Herein, a two-dimensional (2D) interspace-confined synthetic strategy is developed for producing MoS2-intercalated graphite (G-MoS2) hetero-layers composite through sulfuring the pre-synthesized stage-1 MoCl5-graphite intercalation compound (MoCl5-GIC). The in situ grown MoS2 nanosheets (3-7 layers) are evenly encapsulated in graphite layers with intimate interface thus forming layer-by-layer MoS2-intercalated graphite composite. In this structure, the unique merits of MoS2 and graphite components are integrated, such as high capacity contribution of MoS2 and the flexibility of graphite layers.
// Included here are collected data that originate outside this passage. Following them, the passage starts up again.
(** The lines of a text. *)
Lemma split_lines ls : Forall (λ l, any_char (Ascii.eqb newline_code) l = false) ls →
  split nl (join "" (map (λ l, l +:+ nl) ls)) = ls ++ [""].
Proof.
  induction 1 as [|l ls Hl _ IH]; [done|]. rewrite map_cons, join_nil_cons, sapp_assoc.
  change nl with (char1 newline_code) at 1 2. rewrite split_char_app, split_char_none by done.
  change (char1 newline_code) with nl. by rewrite IH.
Qed.

Lemma splitlines_lines ls : Forall (λ l, any_char (Ascii.eqb newline_code) l = false) ls →
  splitlines (join "" (map (λ l, l +:+ nl) ls)) = ls.
Proof.
  intros Hls. unfold splitlines. rewrite split_lines by done.
  destruct (String.eqb_spec (join "" (map (λ l, l +:+ nl) ls)) "") as [He|He].
  - destruct ls as [|l ls]; [done|]. rewrite map_cons, join_nil_cons, sapp_assoc in He. by destruct l.
  - rewrite last_snoc. cbv zeta. by rewrite removelast_last.
Qed.

Lemma quoted_line s : any_char (Ascii.eqb newline_code) (quoted s) = false.
Proof.
  unfold quoted. simpl. rewrite any_char_app, orb_false_r.
  induction s as [|c s IH]; [done|]. simpl. rewrite any_char_app, IH, orb_false_r. unfold escape.
  destruct (Ascii.eqb c newline_code) eqn:Hn; [done|]. destruct (_ || _); cbn -[newline_code Ascii.eqb];
    by rewrite (Ascii.eqb_sym newline_code c), Hn.
Qed.

Lemma entry_lines_plain l : Forall (λ l, any_char (Ascii.eqb newline_code) l = false) (mjoin (map entry_lines l)).
Proof.
  assert (∀ ss, Forall (λ l, any_char (Ascii.eqb newline_code) l = false) (map quoted ss)) as Hq
    by (intros ss; apply Forall_fmap, Forall_true; intros; apply quoted_line).
  induction l as [|e l IH]; [constructor|].
  change (mjoin (map entry_lines (e :: l))) with (entry_lines e ++ mjoin (map entry_lines l)).
  apply Forall_app. split; [|done]. unfold entry_lines. constructor; [apply quoted_line|].
  apply Forall_app. split; [done|]. constructor; [apply quoted_line|].
  apply Forall_app. split; [done|]. by repeat constructor.
Qed.

(** A printed catalogue reads back: entries with distinct non-empty keys, their texts
    broken over any number of lines and with any characters, are the ones [catalog]
    returns, in their order. *)
Theorem catalog_print l :
  Forall (λ e, key_of e ≠ "") l → NoDup (map key_of l) →
  catalog (print l) = Ok (map (λ e, (key_of e, value_of e)) l).
Proof.
  intros Hk Hnd. unfold catalog, print. rewrite splitlines_lines by apply entry_lines_plain.
  rewrite read_lines_app. change start with (between []). rewrite (read_entries_list [] l Hk).
  - cbn [mbind result_bind read_lines]. unfold read_line. change (String.eqb (strip "") "") with true. done.
  - rewrite app_nil_l. change (NoDup (map fst (map (λ e, (key_of e, value_of e)) l))). by rewrite map_map.
Qed.

Lemma catalog_print_witness :
  catalog (print [ {| e_key := ""; e_keys := ["Add"; " connection"]; e_value := "添加"; e_values := [] |};
                   {| e_key := "a" +:+ nl; e_keys := []; e_value := dquote; e_values := [""] |} ]) =
  Ok [("Add connection", "添加"); ("a" +:+ nl, dquote)].
Proof.
  refine (eq_trans (catalog_print _ _ _) _).
  - by repeat constructor.
  - apply (bool_decide_unpack _). by vm_compute.
  - reflexivity.
Defined.
Lemma poll_quiet p : quiet (poll p).
Proof. intros R T F. unfold poll, returncode. solve_within. Qed.
Lemma wait_quiet p t : quiet (wait p t).
Proof. intros R T F. unfold wait, returncode. solve_within. Qed.
Lemma communicate_quiet p t : quiet (communicate p t).
Proof. intros R T F. unfold communicate. solve_within. Qed.
#[local] Hint Resolve poll_quiet : within.
Lemma signal_quiet c p : quiet (signal c p).
Proof. intros R T F. unfold signal. solve_within. Qed.
Lemma close_text_quiet h : quiet (close_text h).
Proof. intros R T F. unfold close_text. solve_within. Qed.
Lemma on_fd_quiet {A} h (c : call A) : quiet (on_fd h c).
Proof. intros R T F. unfold on_fd. solve_within. Qed.
Lemma mapM_quiet {A B} (f : A → py world B) l : (∀ x, quiet (f x)) → quiet (mapM_py f l).
Proof. intros Hf R T F. apply within_mapM. intros x _. apply Hf. Qed.
Lemma read_json_quiet p : quiet (read_json p).
Proof. intros R T F. unfold read_json. solve_within. Qed.
End quiet.
#[export] Hint Resolve ask_quiet communicate_quiet poll_quiet wait_quiet signal_quiet close_text_quiet on_fd_quiet
  read_json_quiet : within.

(** ** Runs on a calm machine *)

(** [w'] is [w] after calls: what is held is the same. *)
Definition same (w w' : world) : Prop :=
  tidy w' ∧ running w' = running w ∧ texts w' = texts w ∧ fds w' = fds w ∧ codes w' = codes w ∧ fresh w' = fresh w.
(** [w'] is [w] without the process [p]. *)
Definition without (p : nat) (w w' : world) : Prop :=
  tidy w' ∧ running w' = delete p (running w) ∧ texts w' = texts w ∧ fds w' = fds w ∧ fresh w' = fresh w.

Section calm.
Context `{Calm}.

Lemma ask_run {A} (c : call A) w : tidy w → ∃ w', ask c w = (os (past w) c, w') ∧ same w w'.
Proof. intros Hw. eexists. split; [reflexivity|]. repeat split; apply Hw. Qed.

Lemma reaped_without p c w : tidy w → without p w (reaped p c w).
Proof.
  intros Hw. assert (frame (running w) (texts w) (fds w) w) as Hf by done.
  by destruct (frame_reaped _ _ _ p c w Hf).
Qed.

Lemma known_without p w : tidy w → is_Some (codes w !! p) → without p w w.
Proof. intros Hw Hc. repeat split; try apply Hw. rewrite delete_id; [done|]. by apply Hw. Qed.

Lemma without_same p w1 w2 w3 : same w1 w2 → without p w2 w3 → without p w1 w3.
Proof.
  intros (_ & Hr & Ht & Hf & _ & Hn) (? & Hr' & Ht' & Hf' & Hn'). split; [done|].
  by rewrite Hr', Hr, Ht', Ht, Hf', Hf, Hn', Hn.
Qed.

Lemma same_trans w1 w2 w3 : same w1 w2 → same w2 w3 → same w1 w3.
Proof.
  intros (_ & Hr & Ht & Hf & Hc & Hn) (? & Hr' & Ht' & Hf' & Hc' & Hn'). split; [done|].
  by rewrite Hr', Hr, Ht', Ht, Hf', Hf, Hc', Hc, Hn', Hn.
Qed.

(** [poll] answers: the process has exited and is reaped, or it runs. *)
Lemma poll_run p w : tidy w → ∃ r w', poll p w = (Ok r, w') ∧
  match r with Some _ => without (p_id p) w w' | None => same w w' end.
Proof.
  intros Hw. unfold poll, returncode, gets, mbind, py_bind.
  destruct (codes w !! p_id p) as [c|] eqn:Hc.
  - exists (Some c), w. split; [done|]. by apply known_without.
  - pose proof (calm_poll (past w) (p_id p)) as Ho.
    destruct (ask_run (Poll (p_id p)) w Hw) as (w1 & -> & Hs).
    destruct (os (past w) (Poll (p_id p))) as [[c|]|]; [| |done].
    + exists (Some c), (reaped (p_id p) c w1). split; [done|].
      apply (without_same _ w w1); [done|]. apply reaped_without, Hs.
    + by exists None, w1.
Qed.

(** [wait] returns with the process reaped, or its timeout has passed. *)
Lemma wait_run p t w : tidy w → ∃ r w', wait p t w = (r, w') ∧
  match r with
  | Ok _ => without (p_id p) w w'
  | Err e => e = TimeoutExpired ∧ t ≠ None ∧ same w w'
  end.
Proof.
  intros Hw. unfold wait, returncode, gets, mbind, py_bind.
  destruct (codes w !! p_id p) as [c|] eqn:Hc.
  - exists (Ok c), w. split; [done|]. by apply known_without.
  - destruct (ask_run (Wait (p_id p) t) w Hw) as (w1 & -> & Hs).
    pose proof (calm_wait (past w) (p_id p)) as Hn. pose proof (calm_timeout (past w) (p_id p)) as Ht.
    destruct (os (past w) (Wait (p_id p) t)) as [c|e] eqn:Ho.
    + exists (Ok c), (reaped (p_id p) c w1). split; [done|].
      apply (without_same _ w w1); [done|]. apply reaped_without, Hs.
    + exists (Err e), w1. split; [done|]. destruct t as [t|]; [|by rewrite Ho in Hn].
      split; [by eapply Ht|done].
Qed.

(** A signal to a process that runs or has just exited. *)
Lemma signal_run c p w : tidy w → (∀ h, os h c = Ok ()) →
  ∃ w', signal c p w = (Ok (), w') ∧ (same w w' ∨ without (p_id p) w w').
Proof.
  intros Hw Hc. unfold signal, mbind, py_bind.
  destruct (poll_run p w Hw) as ([x|] & w1 & -> & H1); [exists w1; by split; [|right]|].
  destruct (ask_run c w1) as (w2 & -> & H2); [apply H1|]. rewrite Hc.
  exists w2. split; [done|left]. by eapply same_trans.
Qed.

(** At most [p] is gone. *)
Definition at_most (p : nat) (w w' : world) : Prop := same w w' ∨ without p w w'.

Lemma without_at_most p w1 w2 w3 : without p w1 w2 → at_most p w2 w3 → without p w1 w3.
Proof.
  intros (_ & Hr & Ht & Hf & Hn) [(? & Hr' & Ht' & Hf' & _ & Hn') | (? & Hr' & Ht' & Hf' & Hn')];
    (split; [done|]); rewrite Hr', Hr, Ht', Ht, Hf', Hf, Hn', Hn; [done|]. by rewrite delete_delete_eq.
Qed.
Lemma at_most_trans p w1 w2 w3 : at_most p w1 w2 → at_most p w2 w3 → at_most p w1 w3.
Proof.
  intros [H1 | H1] H2.
  - destruct H2 as [H2 | H2]; [left; by eapply same_trans|right; by eapply without_same].
  - right. by eapply without_at_most.
Qed.
Lemma at_most_without p w1 w2 w3 : at_most p w1 w2 → without p w2 w3 → without p w1 w3.
Proof. intros [H1 | H1] H2; [by eapply without_same|eapply without_at_most; [exact H1|by right]]. Qed.
Lemma at_most_tidy p w w' : at_most p w w' → tidy w'.
Proof. by intros [H1 | H1]; destruct H1. Qed.
End calm.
Besides, the tight interfacial interaction between hetero-layers optimizes the potential of conductive graphite layers as matrix for MoS2. As a result, the G-MoS2 exhibits a high reversible Li+ storage of 344 mAh.g(-1) even at 10 A.g(-1) and a capacity of 539.9 mAh.g(-1) after 1,500 cycles at 5 A.g(-1). As for potassium ion battery, G-MoS2 delivers a reversible capacity of 377.0 mAh.g(-1) at 0.1 A.g(-1) and 141.2 mAh.g(-1) even at 2 A.g(-1). Detailed experiments and density functional theory calculation demonstrate the existence of hetero-layers enhances the diffusion rates of Li+ and K+. This graphite interspace-confined synthetic methodology would provide new ideas for preparing function-integrated materials in energy storage and conversion, catalysis or other fields.

Automated summary

A two-dimensional interspace-confined synthetic strategy was developed to produce MoS2-intercalated graphite hetero-layers composite, showing high reversible Li+ and K+ storage capacities. The existence of hetero-layers was found to enhance ion diffusion rates, providing new ideas for function-integrated materials in energy storage and conversion fields.